Among the entries below, take the line with "(** * The allocator" and the line with "theorem that the", and output them and every line between them exactly, with nothing else.

--------

(* ===== verification/MemAlloc.v ===== *)
(** * The allocator comparison demo (examples/class_6/01_memory_allocator_demo/mem_allocator_demo.c)

    The three timed allocation tests, the fragmentation test, the failure test,
    the /proc command that starts them and the /proc text that reports them.  The
    kernel's allocator and its clock are the interfaces [Allocator] and [Clock]
    over one system state; nothing else is assumed of them than their laws, so a
    theorem that the live blocks are unchanged also says that no test frees a
    block twice or frees what it did not allocate: the laws say nothing about
    such a call. *)
From S2P Require Import Prelude Bytes Kernel.

(** ** The clock (ktime_get_ns of include/linux/timekeeping.h)

    [now s] is the time the state [s] has reached. *)
Class Clock (S : Type) := { now : S → Z; ktime_get_ns : S → Z * S }.

(** The clock is monotonic and reading it does not touch the heap. *)
Class ClockLaws (S : Type) `{Allocator S, Clock S} := {
  now_u64 s : is_u64 (now s);
  ktime_now s : (ktime_get_ns s).1 = now (ktime_get_ns s).2;
  ktime_live s : live (ktime_get_ns s).2 = live s;
  ktime_mono s : now s <= now (ktime_get_ns s).2;
  kmalloc_mono s n : now s <= now (kmalloc s n).2;
  vmalloc_mono s n : now s <= now (vmalloc s n).2;
  kmem_cache_alloc_mono s c : now s <= now (kmem_cache_alloc s c).2;
  kfree_mono s p : now s <= now (kfree s p);
  vfree_mono s p : now s <= now (vfree s p);
  kmem_cache_free_mono s c p : now s <= now (kmem_cache_free s c p)
}.

Definition TEST_ITERATIONS : nat := 1000.
Definition SMALL_SIZE : Z := 256.
Definition MEDIUM_SIZE : Z := 4 * 1024.
Definition LARGE_SIZE : Z := 128 * 1024.

(** ** Data *)

(** struct alloc_test_result *)
Record alloc_test_result := Result {
  kmalloc_time_ns : Z; vmalloc_time_ns : Z; slab_time_ns : Z;
  kmalloc_failures : Z; vmalloc_failures : Z; slab_failures : Z;
  test_size : Z
}.
Definition zero_result : alloc_test_result := Result 0 0 0 0 0 0 0.

(** struct demo_object: its data has SMALL_SIZE - sizeof(int) bytes. *)
Record demo_object := DemoObject { id : Z; data : bytes }.

(** The three static results. *)
Record results := Results {
  small_test_results : alloc_test_result;
  medium_test_results : alloc_test_result;
  large_test_results : alloc_test_result
}.

Section tests.
Context {S : Type} `{Allocator S, Clock S}.

Definition get_time_ns (s : S) : Z * S := ktime_get_ns s.

(** The allocating loop of the tests: the array of pointers and the counter of
    failures. *)
Fixpoint alloc_loop (alloc : S → Z * S) (n : nat) (failures : Z) (s : S) : list Z * Z * S :=
  match n with
  | O => ([], failures, s)
  | Datatypes.S n' =>
      let '(p, s) := alloc s in
      let failures := if p =? NULL then s32 (failures + 1) else failures in
      let '(ptrs, failures, s) := alloc_loop alloc n' failures s in
      (p :: ptrs, failures, s)
  end.

(** The freeing loop. *)
Fixpoint free_loop (free : S → Z → S) (ptrs : list Z) (s : S) : S :=
  match ptrs with
  | [] => s
  | p :: ptrs' => free_loop free ptrs' (if p =? NULL then s else free s p)
  end.

Definition test_kmalloc_performance (result : alloc_test_result) (size : Z) (s : S)
    : alloc_test_result * S :=
  let '(start_time, s) := get_time_ns s in
  let '(ptrs, failures, s) := alloc_loop (λ s, kmalloc s size) TEST_ITERATIONS 0 s in
  let s := free_loop kfree ptrs s in
  let '(end_time, s) := get_time_ns s in
  (Result (u64 (end_time - start_time)) (vmalloc_time_ns result) (slab_time_ns result)
     failures (vmalloc_failures result) (slab_failures result) (test_size result), s).

Definition test_vmalloc_performance (result : alloc_test_result) (size : Z) (s : S)
    : alloc_test_result * S :=
  let '(start_time, s) := get_time_ns s in
  let '(ptrs, failures, s) := alloc_loop (λ s, vmalloc s size) TEST_ITERATIONS 0 s in
  let s := free_loop vfree ptrs s in
  let '(end_time, s) := get_time_ns s in
  (Result (kmalloc_time_ns result) (u64 (end_time - start_time)) (slab_time_ns result)
     (kmalloc_failures result) failures (slab_failures result) (test_size result), s).

(** The slab test writes each object it gets: the loop also threads the contents
    of the objects. *)
Fixpoint slab_loop (demo_cache : Z) (n : nat) (i failures : Z) (objs : gmap Z demo_object) (s : S)
    : list Z * Z * gmap Z demo_object * S :=
  match n with
  | O => ([], failures, objs, s)
  | Datatypes.S n' =>
      let '(p, s) := kmem_cache_alloc s demo_cache in
      let '(failures, objs) :=
        if p =? NULL then (s32 (failures + 1), objs)
        else (failures, <[p := DemoObject i (bfill 0xAA (SMALL_SIZE - 4))]> objs) in
      let '(ptrs, failures, objs, s) := slab_loop demo_cache n' (s32 (i + 1)) failures objs s in
      (p :: ptrs, failures, objs, s)
  end.

Definition test_slab_performance (demo_cache : Z) (result : alloc_test_result)
    (objs : gmap Z demo_object) (s : S) : alloc_test_result * gmap Z demo_object * S :=
  let '(start_time, s) := get_time_ns s in
  let '(ptrs, failures, objs, s) := slab_loop demo_cache TEST_ITERATIONS 0 0 objs s in
  let s := free_loop (λ s p, kmem_cache_free s demo_cache p) ptrs s in
  let '(end_time, s) := get_time_ns s in
  (Result (kmalloc_time_ns result) (vmalloc_time_ns result) (u64 (end_time - start_time))
     (kmalloc_failures result) (vmalloc_failures result) failures (test_size result), objs, s).

(** result->test_size = size, and the reset of the slab fields. *)
Definition set_test_size (size : Z) (r : alloc_test_result) : alloc_test_result :=
  Result (kmalloc_time_ns r) (vmalloc_time_ns r) (slab_time_ns r)
    (kmalloc_failures r) (vmalloc_failures r) (slab_failures r) size.
Definition reset_slab (r : alloc_test_result) : alloc_test_result :=
  Result (kmalloc_time_ns r) (vmalloc_time_ns r) 0
    (kmalloc_failures r) (vmalloc_failures r) 0 (test_size r).

Definition run_performance_tests (demo_cache : Z) (g : results) (objs : gmap Z demo_object) (s : S)
    : results * gmap Z demo_object * S :=
  let small := set_test_size SMALL_SIZE (small_test_results g) in
  let '(small, s) := test_kmalloc_performance small SMALL_SIZE s in
  let '(small, s) := test_vmalloc_performance small SMALL_SIZE s in
  let '(small, objs, s) := test_slab_performance demo_cache small objs s in
  let medium := set_test_size MEDIUM_SIZE (medium_test_results g) in
  let '(medium, s) := test_kmalloc_performance medium MEDIUM_SIZE s in
  let '(medium, s) := test_vmalloc_performance medium MEDIUM_SIZE s in
  let medium := reset_slab medium in
  let large := set_test_size LARGE_SIZE (large_test_results g) in
  let '(large, s) := test_kmalloc_performance large LARGE_SIZE s in
  let '(large, s) := test_vmalloc_performance large LARGE_SIZE s in
  (Results small medium (reset_slab large), objs, s).

(** ** The fragmentation test *)

(** for (i = 0; i < 10; i += 2): frees the chunks at even indices and clears
    their pointers. *)
Fixpoint free_every_other (ptrs : list Z) (s : S) : list Z * S :=
  match ptrs with
  | p :: q :: ptrs' =>
      let '(p, s) := if p =? NULL then (p, s) else (NULL, kfree s p) in
      let '(ptrs', s) := free_every_other ptrs' s in
      (p :: q :: ptrs', s)
  | [p] => if p =? NULL then ([p], s) else ([NULL], kfree s p)
  | [] => ([], s)
  end.

Definition test_memory_fragmentation (s : S) : S :=
  let '(large_ptrs, _, s) := alloc_loop (λ s, kmalloc s (64 * 1024)) 10 0 s in
  let '(large_ptrs, s) := free_every_other large_ptrs s in
  let '(small_ptrs, _, s) := alloc_loop (λ s, kmalloc s 1024) 100 0 s in
  let s := free_loop kfree large_ptrs s in
  free_loop kfree small_ptrs s.

(** ** The failure test

    [ptrs] starts uninitialised ([None]); a read of an element that was never
    stored is undefined. *)
Fixpoint fail_loop (n : nat) (i : Z) (ptrs : list (option Z)) (allocated : Z) (s : S)
    : list (option Z) * Z * S :=
  match n with
  | O => (ptrs, allocated, s)
  | Datatypes.S n' =>
      let '(p, s) := kmalloc s (1024 * 1024) in
      let ptrs := <[Z.to_nat i := Some p]> ptrs in
      if p =? NULL then (ptrs, allocated, s)
      else fail_loop n' (s32 (i + 1)) ptrs (s32 (allocated + 1)) s
  end.

(** for (i = 0; i < allocated; i++) kfree(ptrs[i]); [n] bounds the iterations. *)
Fixpoint cleanup_loop (n : nat) (i allocated : Z) (ptrs : list (option Z)) (s : S) : option S :=
  if i <? allocated then
    match n with
    | O => None
    | Datatypes.S n' =>
        p ← mjoin (ptrs !! Z.to_nat i);
        cleanup_loop n' (s32 (i + 1)) allocated ptrs (kfree s p)
    end
  else Some s.

Definition test_allocation_failures (s : S) : option S :=
  let '(ptrs, allocated, s) := fail_loop 1000 0 (replicate 1000 None) 0 s in
  cleanup_loop 1000 0 allocated ptrs s.
End tests.

(** ** The /proc interface *)

(** Unsigned 64-bit division; undefined for a zero divisor. *)
Definition u64_div (a b : Z) : option Z := if b =? 0 then None else Some (a / b).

--------

▸ **TASK RESULT**:
(** * The allocator comparison demo (examples/class_6/01_memory_allocator_demo/mem_allocator_demo.c)

    The three timed allocation tests, the fragmentation test, the failure test,
    the /proc command that starts them and the /proc text that reports them.  The
    kernel's allocator and its clock are the interfaces [Allocator] and [Clock]
    over one system state; nothing else is assumed of them than their laws, so a
    theorem that the live blocks are unchanged also says that no test frees a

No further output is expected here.